Over the last 30 years, the CNR researchers have assembled the largest collection existing today of wild walnut populations thanks to samples obtained from 16 countries of the Eurasian continent, between China and Spain, analysing the results of their selection.
“By integrating fossil pollen, cultural and historical data with population genetics, we demonstrated the presence in Europe, besides the Asian populations, of walnut in two glacial refugia in the Balkans and western Europe”, continued Massacci. “The spread, which took place between the Bronze Age and the Roman period, happened via the Roman trade routes in the trans-Danubian regions up to the Baltic and the borders of the Russian steppes. In addition, the subsequent expansion and contraction of the presence of the walnut over the last 4,000 years is due to variations in human exploitation”.

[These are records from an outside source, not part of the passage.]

(* ===== verification/PacketQueue.v ===== *)
(** * The queue of packets behind a port ([mem/packet_queue.hh], [mem/packet_queue.cc])

    Packets wait in a list until the time they are due; one event sends the first, and
    after a refusal the queue waits for a retry.  The event is the time it is scheduled
    for.  What the peer does when it is sent a packet is the parameter [sendTiming]:
    whether it takes the packet, and the packets that are queued before it returns.
    Draining and traces are left out. *)
From S2P Require Import Prelude IntMath Request Packet.
From stdpp Require Import list sorting.
#[local] Open Scope Z_scope.

Record DeferredPacket := mkDeferred { tick : Z; dpkt : Packet }.
Record PacketQueue := mkPacketQueue {
  transmitList : list DeferredPacket;
  sendEvent : option Z;
  waitingOnRetry : bool
}.

Module PacketQueue.
Definition make : PacketQueue := mkPacketQueue [] None false.
Definition set_transmitList l q := mkPacketQueue l (sendEvent q) (waitingOnRetry q).
Definition set_sendEvent e q := mkPacketQueue (transmitList q) e (waitingOnRetry q).
Definition set_waitingOnRetry b q := mkPacketQueue (transmitList q) (sendEvent q) b.

Definition size q : Z := Z.of_nat (length (transmitList q)).
Definition deferredPacketReadyTime q : Z := match transmitList q with [] => MaxTick | dp :: _ => tick dp end.

Section Operations.
Context (forceOrder _disableSanityCheck : bool) (curTick : Z).

Definition deferredPacketReady q : bool := match transmitList q with [] => false | dp :: _ => tick dp <=? curTick end.

Fixpoint conflictIn (pkt : Packet) (blk_size : Z) (l : list DeferredPacket) : res bool :=
  match l with
  | [] => Ok false
  | p :: l =>
      a ← Packet.getBlockAddr blk_size pkt; s ← Packet.isSecure pkt;
      b ← Packet.matchBlockAddr a s blk_size (dpkt p);
      if b : bool then Ok true else conflictIn pkt blk_size l
  end.
Definition checkConflict (pkt : Packet) (blk_size : Z) q : res bool := conflictIn pkt blk_size (transmitList q).

(** The packets that wait may be read and written by a functional access. *)
Fixpoint satisfyFrom (pkt : Packet) (l : list DeferredPacket) : res (bool * Packet * list DeferredPacket) :=
  match l with
  | [] => Ok (false, pkt, [])
  | i :: l =>
      '(found, pkt, p) ← Packet.trySatisfyFunctionalPkt (dpkt i) pkt;
      let i := mkDeferred (tick i) p in
      if found : bool then Ok (true, pkt, i :: l)
      else '(found, pkt, l) ← satisfyFrom pkt l; Ok (found, pkt, i :: l)
  end.
Definition trySatisfyFunctional (pkt : Packet) q : res (bool * Packet * PacketQueue) :=
  '(found, pkt, l) ← satisfyFrom pkt (transmitList q); Ok (found, pkt, set_transmitList l q).

Definition schedSendEvent (when : Z) q : res PacketQueue :=
  if waitingOnRetry q then
    assert_ (bool_decide (sendEvent q = None)) "!sendEvent.scheduled()" ;; Ok q
  else if negb (when =? MaxTick) then
    let when := Z.max when (u64 (curTick + 1)) in
    match sendEvent q with
    | None => assert_ (curTick <=? when) "when >= getCurTick()" ;; Ok (set_sendEvent (Some when) q)
    | Some w =>
        if when <? w then assert_ (curTick <=? when) "when >= getCurTick()" ;; Ok (set_sendEvent (Some when) q)
        else Ok q
    end
  else Ok q.

(** The place from the end: after the last packet that is due before, or that the new
    one must not overtake. *)
Definition staysBehind (pkt : Packet) (when : Z) (it : DeferredPacket) : res bool :=
  m ← (if forceOrder then a ← Packet.getAddr pkt; s ← Packet.isSecure pkt; Packet.matchAddr a s (dpkt it) else Ok false);
  Ok (m || (tick it <=? when)).
Fixpoint place (pkt : Packet) (when : Z) (l : list DeferredPacket) : res (option (list DeferredPacket)) :=
  match l with
  | [] => Ok None
  | it :: l =>
      o ← place pkt when l;
      match o with
      | Some l => Ok (Some (it :: l))
      | None => b ← staysBehind pkt when it; Ok (if b : bool then Some (it :: mkDeferred when pkt :: l) else None)
      end
  end.
Definition schedSendTiming (pkt : Packet) (when : Z) q : res PacketQueue :=
  assert_ (curTick <=? when) "when >= curTick()" ;;
  assert_ (negb (Packet.isExpressSnoop pkt)) "!pkt->isExpressSnoop()" ;;
  (if negb _disableSanityCheck && (1024 <? size q) then panic "Packet queue has grown beyond 1024 packets" else Ok tt) ;;
  o ← place pkt when (transmitList q);
  match o with
  | Some l => Ok (set_transmitList l q)
  | None => schedSendEvent when (set_transmitList (mkDeferred when pkt :: transmitList q) q)
  end.

Fixpoint enqueueAll (l : list (Packet * Z)) q : res PacketQueue :=
  match l with [] => Ok q | (pkt, when) :: l => q ← schedSendTiming pkt when q; enqueueAll l q end.

Section Send.
Context (sendTiming : Packet -> bool * list (Packet * Z)).

Definition sendDeferredPacket q : res PacketQueue :=
  assert_ (negb (waitingOnRetry q)) "!waitingOnRetry" ;;
  assert_ (deferredPacketReady q) "deferredPacketReady()" ;;
  match transmitList q with
  | [] => Abort OutOfBounds
  | dp :: l =>
      let '(success, enqueued) := sendTiming (dpkt dp) in
      q ← enqueueAll enqueued (set_transmitList l q);
      let q := set_waitingOnRetry (negb success) q in
      if negb (waitingOnRetry q) then schedSendEvent (deferredPacketReadyTime q) q
      else Ok (set_transmitList (dp :: transmitList q) q)
  end.
Definition retry q : res PacketQueue :=
  assert_ (waitingOnRetry q) "waitingOnRetry" ;; sendDeferredPacket (set_waitingOnRetry false q).
Definition processSendEvent q : res PacketQueue :=
  assert_ (negb (waitingOnRetry q)) "!waitingOnRetry" ;; sendDeferredPacket q.
End Send.
End Operations.

(** ** Runs of a queue *)

(** What the queue keeps of a packet: its number, address and security space. *)
Definition Tag : Type := Z * (Z * bool).
Definition tagOf (pkt : Packet) : Tag := (pid pkt, (addr pkt, _isSecure pkt)).
Definition tags (l : list DeferredPacket) : list Tag := (fun dp => tagOf (dpkt dp)) <$> l.
Definition sameAddr (k : Z * bool) (l : list Tag) : list Tag := filter (fun t => t.2 = k) l.

(** A packet is handed to the queue, the send event is due, the peer asks to retry
    ([ok] whether the peer takes the packet, [enq] what is queued meanwhile), or a
    functional access looks into the queue. *)
Inductive Happening :=
  | Enqueue (now when : Z) (pkt : Packet)
  | Due (ok : bool) (enq : list (Packet * Z))
  | Retry (now : Z) (ok : bool) (enq : list (Packet * Z))
  | Functional (now : Z) (pkt : Packet).
(** The queue, the time, what was handed to it, and what left it: when it was due and
    when it left. *)
Record Run := mkRun { rq : PacketQueue; now : Z; handed : list Tag; sent : list (Tag * (Z * Z)) }.
Definition atStart : Run := mkRun make 0 [] [].

Section Runs.
Context (forceOrder _disableSanityCheck : bool).

Definition leaves (ok : bool) (t : Z) (q : PacketQueue) : list (Tag * (Z * Z)) :=
  match transmitList q with dp :: _ => if ok then [(tagOf (dpkt dp), (tick dp, t))] else [] | [] => [] end.
Definition happen (h : Happening) (s : Run) : res Run :=
  let q := rq s in
  match h with
  | Enqueue t when pkt =>
      q ← schedSendTiming forceOrder _disableSanityCheck t pkt when q; Ok (mkRun q t (handed s ++ [tagOf pkt]) (sent s))
  | Due ok enq =>
      t ← or_abort OutOfBounds (sendEvent q);
      q' ← processSendEvent forceOrder _disableSanityCheck t (fun _ => (ok, enq)) (set_sendEvent None q);
      Ok (mkRun q' t (handed s ++ (tagOf <$> enq.*1)) (sent s ++ leaves ok t q))
  | Retry t ok enq =>
      q' ← retry forceOrder _disableSanityCheck t (fun _ => (ok, enq)) q;
      Ok (mkRun q' t (handed s ++ (tagOf <$> enq.*1)) (sent s ++ leaves ok t q))
  | Functional t pkt => x ← trySatisfyFunctional pkt q; Ok (mkRun x.2 t (handed s) (sent s))
  end.
Fixpoint happens (l : list Happening) (s : Run) : res Run := match l with [] => Ok s | h :: l => s ← happen h s; happens l s end.

(** A packet that may be queued at [t]. *)
Definition fits (t when : Z) (pkt : Packet) : Prop :=
  t <= when < MaxTick /\ Packet.isFlagSet VALID_ADDR pkt = true /\ Packet.isExpressSnoop pkt = false.
Definition room (n : Z) (q : PacketQueue) : Prop := _disableSanityCheck = true \/ size q + n <= 1025.
(** Time goes on, but not past the send event; what is queued fits; a peer that
    refuses a packet queues nothing meanwhile. *)
Definition legal (h : Happening) (s : Run) : Prop :=
  let q := rq s in
  match h with
  | Enqueue t when pkt => now s <= t /\ (forall w, sendEvent q = Some w -> t <= w) /\ fits t when pkt /\ room 1 q
  | Due ok enq => exists t, sendEvent q = Some t /\ t < MaxTick /\ Forall (fun x => fits t x.2 x.1) enq /\ room (Z.of_nat (length enq)) q /\ (ok = false -> enq = [])
  | Retry t ok enq => now s <= t < MaxTick /\ waitingOnRetry q = true /\
      Forall (fun x => fits t x.2 x.1) enq /\ room (Z.of_nat (length enq)) q /\ (ok = false -> enq = [])
  | Functional t pkt => now s <= t /\ (forall w, sendEvent q = Some w -> t <= w) /\ exists x, trySatisfyFunctional pkt q = Ok x
  end.
Fixpoint legalRun (l : list Happening) (s : Run) : Prop :=
  match l with [] => True | h :: l => legal h s /\ forall s', happen h s = Ok s' -> legalRun l s' end.
End Runs.
End PacketQueue.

I would like to thank Maria Emilia Malvolti, Paola Pollegioni, Francesca Chiocchini, Marco Ciolfi, Irene Olimpieri and Virginia Tortolano from IBAF-CNR, Stefano Del Lungo from IBAM-CNR, and Sergio Mapelli from the Institute of Agricultural Biology and Biotechnology (IBBA-CNR) for their long and hard work. Their collaboration confirms the importance of transversal and interdepartmental cooperation between CNR institutes and shows that only a multidisciplinary approach can provide a holistic view of the factors that have determined the evolutionary history of the species”, concluded Massacci.